La cliente sbatté le palpebre due volte.

«Al giorno?»

«No. In totale.»

Inserì l’importo, lo confermò e poi le porse un’altra carta. La vera carta, quella con i soldi veri, ora era protetta. L’altra era solo un’esca.

Elena uscì dalla banca, con il cuore che le batteva forte ma la schiena dritta. La città brulicava di vita. La gente andava al lavoro, faceva shopping, svolgeva le proprie attività quotidiane. Solo lei sapeva cosa l’aspettava.

Alle 9 meno 5, il telefono vibrò.

«Siamo al bancomat.»

Non rispose.

Alle 9 meno 5:

«Non funziona. Dice che non ci sono fondi sufficienti.»

Elena chiuse gli occhi per un secondo. Provò sollievo.

Alle 9 meno 10, Andrei chiamò.

«Ha usato la sua carta?» chiese senza salutare.

«No. Perché?»

«La mamma dice che sulla carta ci sono solo tre zloty!»

«Quindi forse era quello», disse Elena a bassa voce.

In sottofondo, si sentiva la voce acuta e nervosa della suocera.

«Cosa intendi con tre zloty?! Erano decine di migliaia! Ci hai imbrogliati!»

«Non vi ho imbrogliati», disse Elena. «Vi ho lasciato esattamente quello che pensavate valesse il mio lavoro.»

Quella sera, Andrei tornò a casa sconvolto.

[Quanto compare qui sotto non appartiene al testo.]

Local Open Scope Z_scope.

(** ** Go's [int]: 64-bit two's complement *)

Module GoInt.
Definition wrap (z : Z) : Z := (z + 2 ^ 63) `mod` 2 ^ 64 - 2 ^ 63.
Definition add (a b : Z) : Z := wrap (a + b).
Definition mul (a b : Z) : Z := wrap (a * b).
Definition in_range (z : Z) : Prop := - 2 ^ 63 ≤ z < 2 ^ 63.
End GoInt.

(** ** Data *)

(** logrus levels, in the library's order. *)
Inductive Level :=
  PanicLevel | FatalLevel | ErrorLevel | WarnLevel | InfoLevel | DebugLevel.

(** A Go [error] is kept as its message. *)
Definition error := string.

(** [syscall.Signal] is an integer; the three constants are those of
    [syscall] on Linux. *)
Definition Signal := Z.
Definition SIGINT : Signal := 2.
Definition SIGQUIT : Signal := 3.
Definition SIGTERM : Signal := 15.

(** A channel is known by the order of its [make] in the process. *)
Definition Chan := nat.

(** The handle [api.NewClient] returns. *)
Record Client := { Address : string }.

(** Modelled from the spec: the alert handlers [ParseConfig] returns are
    declared outside main.go; main only passes them on, so a handler is
    kept as its name. *)
Definition Handlers := list string.

(** Modelled from the spec: [ServiceConfig] is declared outside main.go;
    these are the fields main reads (the per-service change threshold, the
    "watch tags separately" flag and the ignore-list of tags). *)
Module ServiceConfig.
Record t := {
  ChangeThreshold : Z;
  DistinctTags : bool;
  IgnoredTags : list string
}.
End ServiceConfig.

(** Modelled from the spec: [Config] is declared outside main.go; these
    are the fields main reads. *)
Module Config.
Record t := {
  LogLevel : string;
  ConsulAddress : string;
  DevMode : bool;
  GlobalMode : bool;
  ChangeThreshold : Z
}.
End Config.

(** Modelled from the spec: [WatchOptions] is declared outside main.go;
    these are the four fields main fills in. A [stopCh] left out of the
    composite literal is Go's nil channel, [None]. *)
Module WatchOptions.
Record t := {
  changeThreshold : Z;
  client : Client;
  handlers : Handlers;
  stopCh : option Chan
}.
End WatchOptions.

(** [type ShutdownOpts struct { stopCh chan struct{}; count int }] *)
Module ShutdownOpts.
Record t := {
  stopCh : Chan;
  count : Z
}.
End ShutdownOpts.

(** The part of [api.AgentService] main reads. *)
Record AgentService := { Service : string; Tags : list string }.

(** [api.AgentServiceCheck], [api.AgentCheckRegistration] and
    [api.AgentServiceRegistration], with the fields main sets. *)
Record AgentServiceCheck := { Script : string; Interval : string }.

Record AgentCheckRegistration := {
  check_Name : string;
  check_AgentServiceCheck : AgentServiceCheck
}.

Record AgentServiceRegistration := {
  svc_Name : string;
  svc_Tags : list string;
  svc_Port : Z;
  svc_Check : AgentServiceCheck
}.

(** ** Events *)

(** The goroutines main starts. *)
Inductive Goroutine :=
  | WatchService (service tag : string) (opts : WatchOptions.t)
  | WatchNode (node : string) (opts : WatchOptions.t).

(** Requests to the registry through the client. *)
Inductive ApiCall :=
  | StatusLeader
  | CatalogServices
  | CatalogNodes
  | AgentServices
  | AgentNodeName
  | CheckRegister (r : AgentCheckRegistration)
  | ServiceRegister (r : AgentServiceRegistration)
  | CheckDeregister (checkID : string)
  | ServiceDeregister (serviceID : string).

(** An argument of a log call. *)
Inductive LogArg :=
  | AStr (s : string)
  | AStrs (l : list string)
  | ALevel (l : Level)
  | AErr (e : error).

Inductive Event :=
  | EvSetFormatter
  | EvSetLevel (l : Level)
  | EvFlagError
  | EvPrint (s : string)
  | EvLog (l : Level) (msg : string) (args : list LogArg)
  | EvParseConfig (path : string)
  | EvNewClient (address : string)
  | EvCall (c : Client) (call : ApiCall)
  | EvSleep (seconds : Z)
  | EvMakeChan (ch : Chan)
  | EvGo (g : Goroutine)
  | EvNotify
  | EvSignal (sig : Signal)
  | EvSend (ch : Chan).

(** How a run of the main goroutine stands at the end of its trace. *)
Inductive Status :=
  | Exited (code : Z)
  | Retrying      (* still in the leader loop when the fuel ran out *)
  | BlockedOnSend (* a send on the stop channel that nobody receives *)
  | Waiting.      (* in [for sig := range c], no signal pending *)

(** ** The process monad: a trace, and either a value or the end *)

Inductive Step (A : Type) :=
  | Next (a : A)
  | Halt (s : Status).
Arguments Next {A} a.
Arguments Halt {A} s.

Cercò di spiegare, di minimizzare, di dire che «era solo un piano», che «la famiglia voleva il meglio per tutti.»

Elena lo ascoltò in silenzio. Poi tirò fuori un foglio da un cassetto.

«Richiesta di divorzio.»

«Stai scherzando…?»

«No. Hai scelto di rubare in un sogno. Questo non è da famiglia.»

Il giorno dopo, la suocera si presentò alla porta. Pianse, urlò, minacciò di “svelare tutto”.

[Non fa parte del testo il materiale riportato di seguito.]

(** C8.  The first delivery of a path stores it: the stored path has the
    delivered waypoints, and is the delivered list itself when no pose has
    arrived yet (with a pose the same callback runs a cycle, which writes
    speeds only).  Every later delivery is a no-op on the whole state. *)
Theorem C8_first_writer_wins (self : WaypointUpdater) (first : list Waypoint)
    (later : list (list Waypoint)) :
  waypoints self = None ->
  let s1 := fst (waypoints_cb self first) in
  (exists stored,
     waypoints s1 = Some stored /\
     place <$> stored = place <$> first /\
     (current_pose self = None -> stored = first)) /\
  (forall lane, waypoints_cb s1 lane = (s1, Skipped)) /\
  fold_left (fun s lane => fst (waypoints_cb s lane)) later s1 = s1.
Proof.
  intros Hnone s1.
  assert (Hstored : exists stored,
             waypoints s1 = Some stored /\
             place <$> stored = place <$> first /\
             (current_pose self = None -> stored = first)).
  { unfold s1, waypoints_cb. rewrite Hnone.
    exact (send_next_waypoints_path (set_waypoints self first)). }
  assert (Hskip : forall lane, waypoints_cb s1 lane = (s1, Skipped)).
  { intros lane. destruct Hstored as (stored & Hs & _).
    unfold waypoints_cb. rewrite Hs. reflexivity. }
  split; [exact Hstored|]. split; [exact Hskip|].
  induction later as [|lane later IH]; simpl; [reflexivity|].
  rewrite Hskip. exact IH.
Qed.

(** C8 from the initial state: one delivery, then two more. *)
Lemma C8_first_writer_wins_witness :
  let s1 := fst (waypoints_cb init (line_path 3 5)) in
  waypoints init = None /\
  ((exists stored,
      waypoints s1 = Some stored /\
      place <$> stored = place <$> line_path 3 5 /\
      (current_pose init = None -> stored = line_path 3 5)) /\
   (forall lane, waypoints_cb s1 lane = (s1, Skipped)) /\
   fold_left (fun s lane => fst (waypoints_cb s lane))
             [line_path 2 7; line_path 4 1] s1 = s1).
Proof.
  intros s1. split; [reflexivity|].
  exact (C8_first_writer_wins init (line_path 3 5)
           [line_path 2 7; line_path 4 1] eq_refl).
Defined.

(** ** The braking ramp *)


Lemma new_velocity_no_light (red m i : Z) :
  new_velocity false red m i = MAX_SPEED_METERS_PER_SEC.
Proof. reflexivity. Qed.

Lemma new_velocity_after (ahead : bool) (red m i : Z) :
  red < i -> new_velocity ahead red m i = MAX_SPEED_METERS_PER_SEC.
Proof.
  intros H. unfold new_velocity.
  replace (red <? i) with true by (symmetry; apply Z.ltb_lt; lia).
  rewrite orb_true_r. reflexivity.
Qed.

Lemma new_velocity_before (red m i : Z) :
  i <= red -> new_velocity true red m i = ramp (red - m - i).
Proof.
  intros H. unfold new_velocity, ramp, slope.
  replace (red <? i) with false by (symmetry; apply Z.ltb_ge; lia).
  reflexivity.
Qed.

Lemma py_max0_nonneg (v : Q) : (0 <= py_max0 v)%Q.
Proof.
  unfold py_max0. destruct (Qle_bool v 0) eqn:E; [apply Qle_refl|].
  destruct (Qlt_le_dec 0 v) as [H | H]; [apply Qlt_le_weak; exact H|].
  apply Qle_bool_iff in H. congruence.
Qed.

Lemma py_max0_mono (u v : Q) : (u <= v)%Q -> (py_max0 u <= py_max0 v)%Q.
Proof.
  intros H. unfold py_max0 at 1.
  destruct (Qle_bool u 0) eqn:E; [apply py_max0_nonneg|].
  unfold py_max0. destruct (Qle_bool v 0) eqn:E'; [|exact H].
  apply Qle_bool_iff in E'.
  assert (Hu : (u <= 0)%Q) by (eapply Qle_trans; eauto).
  apply Qle_bool_iff in Hu. congruence.
Qed.

Lemma slope_pos : (0 < slope)%Q.
Proof. reflexivity. Qed.

Lemma max_speed_pos : (0 < MAX_SPEED_METERS_PER_SEC)%Q.
Proof. reflexivity. Qed.

Lemma ramp_hard_stop (r : Z) : r < 5 -> ramp r = 0%Q.
Proof.
  intros H. unfold ramp.
  replace (r <? 5) with true by (symmetry; apply Z.ltb_lt; lia).
  reflexivity.
Qed.

Lemma ramp_nonneg (r : Z) : (0 <= ramp r)%Q.
Proof. apply py_max0_nonneg. Qed.

Lemma ramp_le_max (r : Z) :
  r <= SLOWDOWN_WPS -> (ramp r <= MAX_SPEED_METERS_PER_SEC)%Q.
Proof.
  intros H. unfold ramp.
  assert (Hmax : MAX_SPEED_METERS_PER_SEC = py_max0 MAX_SPEED_METERS_PER_SEC)
    by reflexivity.
  rewrite Hmax at 3. apply py_max0_mono.
  destruct (r <? 5); [apply Qlt_le_weak, max_speed_pos|].
  fold slope. pose proof slope_pos as Hs.
  assert (Hr : (inject_Z 0 <= inject_Z (SLOWDOWN_WPS - r))%Q)
    by (rewrite <- Zle_Qle; lia).
  change (inject_Z 0) with 0%Q in Hr.
  revert Hs Hr.
  generalize slope MAX_SPEED_METERS_PER_SEC (inject_Z (SLOWDOWN_WPS - r)).
  intros. nra.
Qed.

Lemma ramp_mono (r1 r2 : Z) : r1 <= r2 -> (ramp r1 <= ramp r2)%Q.
Proof.
  intros H. destruct (Z.lt_ge_cases r1 5) as [H1 | H1].
  - rewrite (ramp_hard_stop r1 H1). apply ramp_nonneg.
  - unfold ramp.
    replace (r1 <? 5) with false by (symmetry; apply Z.ltb_ge; lia).
    replace (r2 <? 5) with false by (symmetry; apply Z.ltb_ge; lia).
    apply py_max0_mono. fold slope. pose proof slope_pos as Hs.
    assert (Hr : (inject_Z (SLOWDOWN_WPS - r2)
                  <= inject_Z (SLOWDOWN_WPS - r1))%Q)
      by (rewrite <- Zle_Qle; lia).
    revert Hs Hr.
    generalize slope MAX_SPEED_METERS_PER_SEC
               (inject_Z (SLOWDOWN_WPS - r1)) (inject_Z (SLOWDOWN_WPS - r2)).
    intros. nra.
Qed.

Lemma is_red_light_ahead_of_true (red m : Z) :
  red <> -1 -> red - m < 100 -> is_red_light_ahead_of red m = true.
Proof.
  intros Hne Hd. unfold is_red_light_ahead_of. apply andb_true_intro. split.
  - apply negb_true_iff, Z.eqb_neq. exact Hne.
  - apply Z.ltb_lt. exact Hd.
Qed.

(** C2 as stated fails: with the closest waypoint 25 and the stop index
    29 the stop is actionable and its relative offset is 4, yet the
    iteration of offset 4 passes the velocity 0, not the maximum speed,
    and the published window carries 0 at offset 4. *)
Lemma C2_counterexample :
  is_red_light_ahead_of 29 25 = true /\
  29 - 25 <= 4 /\
  new_velocity (is_red_light_ahead_of 29 25) 29 25 4 = 0%Q /\
  ~ (new_velocity (is_red_light_ahead_of 29 25) 29 25 4
     == MAX_SPEED_METERS_PER_SEC)%Q /\
  exists self' lane,
    send_next_waypoints (ready track (at_x 25) 29 None)
      = (self', Published lane) /\
    get_waypoint_velocity <$> lane !! 4%nat = Some 0%Q.
Proof.
  split; [reflexivity|]. split; [lia|]. split; [reflexivity|].
  split; [vm_compute; discriminate|].
  eexists _, _. split; vm_compute; reflexivity.
Qed.

(** The example of the specification on the track: closest waypoint 25,
    stop index 29.  Offsets 0 to 4 of the published window carry 0 and
    offsets 30 to 197 carry the maximum speed. *)
Lemma example_closest_25_stop_29 :
  exists self' lane,
    send_next_waypoints (ready track (at_x 25) 29 None)
      = (self', Published lane) /\
    get_waypoint_velocity <$> take 5 lane = replicate 5 0%Q /\
    get_waypoint_velocity <$> drop 30 (take 198 lane)
      = replicate 168 MAX_SPEED_METERS_PER_SEC.
Proof.
  eexists _, _. split; [vm_compute; reflexivity|].
  split; vm_compute; reflexivity.
Qed.

(** * Further properties of the code *)

(** ** Squares *)

Lemma Qsquare (a : Q) : (a ^ 2 == a * a)%Q.
Proof. simpl. reflexivity. Qed.

Lemma square_nonneg (u : Q) : (0 <= u * u)%Q.
Proof. nra. Qed.

(** ** What a cycle leaves alone *)

Lemma send_next_waypoints_fields (self : WaypointUpdater) :
  current_pose (fst (send_next_waypoints self)) = current_pose self /\
  red_light_wp (fst (send_next_waypoints self)) = red_light_wp self /\
  upcoming_light_state (fst (send_next_waypoints self))
    = upcoming_light_state self.
Proof.
  unfold send_next_waypoints.
  destruct (waypoints self) as [wps|]; [|auto].
  destruct (current_pose self) as [pose|] eqn:Hp; [|auto].
  destruct (closest_wp wps pose (last_wp_id self)) as [e|m]; [auto|].
  destruct (m <? 0); [simpl; auto|].
  destruct (_ && _); [simpl; auto|].
  destruct (speed_loop _ _ _ _ _ _) as [store [e|]]; simpl; auto.
Qed.

(** X4.  A cycle, however it ends, changes neither the pose, nor the stop
    index, nor the light state, and it keeps the stored path up to the
    speeds of its waypoints: same length, same positions, in the same
    order. *)
Theorem X4_cycle_frame (self : WaypointUpdater) :
  let self' := fst (send_next_waypoints self) in
  current_pose self' = current_pose self /\
  red_light_wp self' = red_light_wp self /\
  upcoming_light_state self' = upcoming_light_state self /\
  match waypoints self with
  | None => waypoints self' = None
  | Some wps =>
    exists stored, waypoints self' = Some stored /\
                   place <$> stored = place <$> wps
  end.
Proof.
  intros self'. unfold self'.
  destruct (send_next_waypoints_fields self) as (Hp & Hr & Hl).
  repeat split; auto.
  pose proof (send_next_waypoints_path self) as Hpath.
  destruct (waypoints self) as [wps|]; [|exact Hpath].
  destruct Hpath as (stored & Hs & Hplace & _). eauto.
Qed.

“Che tutto venga a galla”, disse Elena con calma. “Non ho nulla da nascondere”.

Nel giro di un mese, Elena si trasferì in un piccolo appartamento, ma era suo. Iniziò la ristrutturazione esattamente come voleva, senza opinioni indesiderate, senza pressioni.

I soldi rimasero con lei.

Anche la sua dignità.

E per la prima volta dopo tanto tempo, si addormentò serenamente. Senza paura. Senza sussurri. Senza tradimenti nell’oscurità.